= Task brief =
Which lines of the material contain the word "RUNNING"? Show each one.

= Information given =

(* ===== verification/SagaOrchestrator.v ===== *)
(** * Saga orchestrator (governance/saga/orchestrator.py)

    The table of sagas, the forward execution of one step with its timeout and
    retries, the reverse-order compensation, and the rebuilding of the table
    from the session's event log.

    An awaited call ends in one of four ways: it returns, it times out, it
    raises, or its task is cancelled.  The calls a step makes are a parameter
    of the model (an [executor], a [compensator]), as they are of the code. *)

From S2P Require Import Prelude.
From S2P Require Import PyText.
From S2P Require Import SagaMachine.
From stdpp Require Import options.

Definition SAGA_DEFAULT_STEP_TIMEOUT_SECONDS : Z := 300.
(** Delays are in milliseconds. *)
Definition SAGA_DEFAULT_RETRY_DELAY : Z := 1000.
Definition SAGA_DEFAULT_MAX_RETRIES : Z := 2.

Record Orchestrator := mk_orch {
  sagas : list (string * Saga);
  default_step_timeout : Z;
  default_max_retries : Z;
  retry_delay : Z
}.

(** [SagaOrchestrator()] with the default bounds. *)
Definition new_orchestrator : Orchestrator :=
  mk_orch [] SAGA_DEFAULT_STEP_TIMEOUT_SECONDS SAGA_DEFAULT_MAX_RETRIES SAGA_DEFAULT_RETRY_DELAY.

Definition set_sagas (o : Orchestrator) (d : list (string * Saga)) : Orchestrator :=
  mk_orch d (default_step_timeout o) (default_max_retries o) (retry_delay o).

(** A change made to the saga held under [id]: the table shares the object. *)
Definition write_saga (o : Orchestrator) (id : string) (sg : Saga) : Orchestrator :=
  set_sagas o (dict_set id sg (sagas o)).

(** ** Lookups *)

Definition get_saga (o : Orchestrator) (id : string) : option Saga := dict_get id (sagas o).

(** [_get_saga] *)
Definition get_saga_or_raise (o : Orchestrator) (id : string) : pyres exn Saga :=
  match get_saga o id with
  | Some sg => Ok sg
  | None => Raise (SagaStateError (SagaNotFound id))
  end.

Definition step_index (sg : Saga) (id : string) : option nat :=
  find_index (λ s, String.eqb (step_id (spec s)) id) (steps sg).

(** [_get_step]: the first step of that id, with its place. *)
Definition get_step_or_raise (sg : Saga) (id : string) : pyres exn (nat * SagaStep) :=
  match step_index sg id with
  | Some i => match steps sg !! i with
              | Some s => Ok (i, s)
              | None => Raise (SagaStateError (StepNotFound id (saga_id sg)))
              end
  | None => Raise (SagaStateError (StepNotFound id (saga_id sg)))
  end.

Definition set_step (sg : Saga) (i : nat) (s : SagaStep) : Saga := set_steps sg (<[i := s]> (steps sg)).

Definition is_active (sg : Saga) : bool :=
  bool_decide (saga_state sg ∈ [SagaState.RUNNING; SagaState.COMPENSATING]).

(** [current_saga]: the first active one, in the order they were added. *)
Definition current_saga (o : Orchestrator) : option Saga := find is_active (dict_values (sagas o)).
(** [active_sagas] *)
Definition active_sagas (o : Orchestrator) : list Saga :=
  filter (λ sg, is_active sg = true) (dict_values (sagas o)).

(** ** Saga lifecycle *)

(** [adopt]: [self._sagas[saga.saga_id] = saga] *)
Definition adopt (o : Orchestrator) (sg : Saga) : Orchestrator := write_saga o (saga_id sg) sg.

(** [create_saga]: [uuid] is what [uuid.uuid4()] draws. *)
Definition create_saga (o : Orchestrator) (uuid : Z) (now : datetime) (session : Z) (knd : string)
    : Orchestrator * Saga :=
  let sg := mk_saga ("saga:" +:+ uuid_str uuid) session [] SagaState.RUNNING now None None knd 0 in
  (adopt o sg, sg).

Definition new_step (sp : StepSpec) : SagaStep :=
  mk_step sp StepState.PENDING VNone VNone None None None 0.

(** [add_step] *)
Definition add_step (o : Orchestrator) (sid : string) (uuid : Z) (tool call : string) (args : pyval)
    (ctool : option string) (cargs : pyval) (hash : option string)
    (timeout retries : option Z) : Orchestrator * pyres exn SagaStep :=
  match get_saga_or_raise o sid with
  | Raise e => (o, Raise e)
  | Ok sg =>
    let step := new_step (mk_spec ("step:" +:+ uuid_str uuid) tool call args ctool cargs hash
      (default (default_step_timeout o) timeout) (default (default_max_retries o) retries)) in
    (write_saga o sid (set_steps sg (steps sg ++ [step])), Ok step)
  end.

(** ** Forward execution *)

(** How an awaited call ends. *)
Inductive call_outcome :=
| Returns (v : pyval)
| TimesOut
| Raises (e : exn)
| Cancelled.

(** [str(exc)] *)
Definition state_error_str (w : state_error) : string :=
  match w with
  | InvalidStepTransition a b =>
      "Invalid step transition: " +:+ StepState.value a +:+ " -> " +:+ StepState.value b +:+ "."
  | InvalidSagaTransition a b =>
      "Invalid saga transition: " +:+ SagaState.value a +:+ " -> " +:+ SagaState.value b +:+ "."
  | SagaNotFound id => "Saga " +:+ id +:+ " not found"
  | StepNotFound st sg => "Step " +:+ st +:+ " not found in saga " +:+ sg
  | NoErrorCaptured => "Step execution failed with no error captured"
  | NoTryMade => "No try was made"
  | NoCheckpointHash st => "Step " +:+ st +:+ " has no checkpoint hash"
  | NoCompensationTool st => "Step " +:+ st +:+ " has no compensation tool"
  | RestoreInvalidJson st => "Checkpoint restore returned invalid JSON for step " +:+ st
  | RestoreFailed st _ => "Checkpoint restore failed for step " +:+ st
  | NotCompensable st => "Step " +:+ st +:+ " is not compensable"
  end.
Definition exn_str (e : exn) : string :=
  match e with
  | SagaStateError w => state_error_str w
  | SagaTimeoutError m | StepRefused m | OtherException m => m
  | CancelledError => ""
  | Builtin (KeyError m) | Builtin (ValueError m) | Builtin (TypeError m) | Builtin (AttributeError m) => m
  end.

(** What surrounds the tries of a step: how the try of each number ends,
    whether the wait after it is cancelled, and the clock. *)
Record exec_env := mk_env {
  run_try : Z → call_outcome;
  wait_cancelled : Z → bool;
  begun_at : Z → datetime;
  ended_at : Z → datetime
}.

(** What was done: the tries made and the milliseconds waited after each. *)
Record exec_log := mk_log { tries : list Z; waits : list Z }.

Definition timeout_error (s : SagaStep) (attempt attempts : Z) : exn :=
  SagaTimeoutError ("Step " +:+ step_id (spec s) +:+ " timed out after " +:+
    str_of_int (timeout_seconds (spec s)) +:+ "s (attempt " +:+ str_of_int (attempt + 1) +:+ "/" +:+
    str_of_int attempts +:+ ")").

Definition is_refused (e : exn) : bool := match e with StepRefused _ => true | _ => false end.

#[global] Arguments timeout_error : simpl never.
#[global] Arguments exn_str : simpl never.
#[global] Arguments is_refused : simpl never.

(** The [for attempt in range(attempts)] loop: [todo] are the attempts left,
    [last] is [last_error]. *)
Fixpoint try_step (delay : Z) (env : exec_env) (attempts : Z) (todo : list Z)
    (last : option exn) (s : SagaStep) : SagaStep * pyres exn pyval * exec_log :=
  match todo with
  | [] =>
    (s, match last with Some e => Raise e | None => Raise (SagaStateError NoErrorCaptured) end,
     mk_log [] [])
  | attempt :: todo' =>
    match step_transition (begun_at env attempt) StepState.EXECUTING (set_retry_count s attempt) with
    | Raise e => (set_retry_count s attempt, Raise e, mk_log [] [])
    | Ok s =>
      (* an [except] clause: the error is kept, the step fails, and unless the
         error refuses for good the next attempt starts from PENDING again *)
      let failed (s : SagaStep) (e : exn) :=
        match step_transition (ended_at env attempt) StepState.FAILED (set_error s (Some (exn_str e))) with
        | Raise e' => (set_error s (Some (exn_str e)), Raise e', mk_log [attempt] [])
        | Ok s =>
          if is_refused e then (s, Raise e, mk_log [attempt] [])
          else if (attempt <? attempts - 1)%Z then
            let s := set_error (set_state s StepState.PENDING) None in
            if wait_cancelled env attempt then (s, Raise CancelledError, mk_log [attempt] [])
            else
              let '(s, r, l) := try_step delay env attempts todo' (Some e) s in
              (s, r, mk_log (attempt :: tries l) (delay * (attempt + 1) :: waits l)%Z)
          else
            let '(s, r, l) := try_step delay env attempts todo' (Some e) s in
            (s, r, mk_log (attempt :: tries l) (waits l))
        end in
      match run_try env attempt with
      | Cancelled => (s, Raise CancelledError, mk_log [attempt] [])
      | TimesOut => failed s (timeout_error s attempt attempts)
      | Raises e => failed s e
      | Returns v =>
        let s := set_execute_result s v in
        match step_transition (ended_at env attempt) StepState.COMMITTED s with
        | Ok s => (s, Ok v, mk_log [attempt] [])
        | Raise e => failed s e
        end
      end
    end
  end.

(** A step's whole execution: [attempts = 1 + step.max_retries]. *)
Definition run_step (delay : Z) (env : exec_env) (s : SagaStep)
    : SagaStep * pyres exn pyval * exec_log :=
  let attempts := (1 + max_retries (spec s))%Z in
  try_step delay env attempts (seqZ 0 attempts) None s.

= Task response =
  bool_decide (saga_state sg ∈ [SagaState.RUNNING; SagaState.COMPENSATING]).
  let sg := mk_saga ("saga:" +:+ uuid_str uuid) session [] SagaState.RUNNING now None None knd 0 in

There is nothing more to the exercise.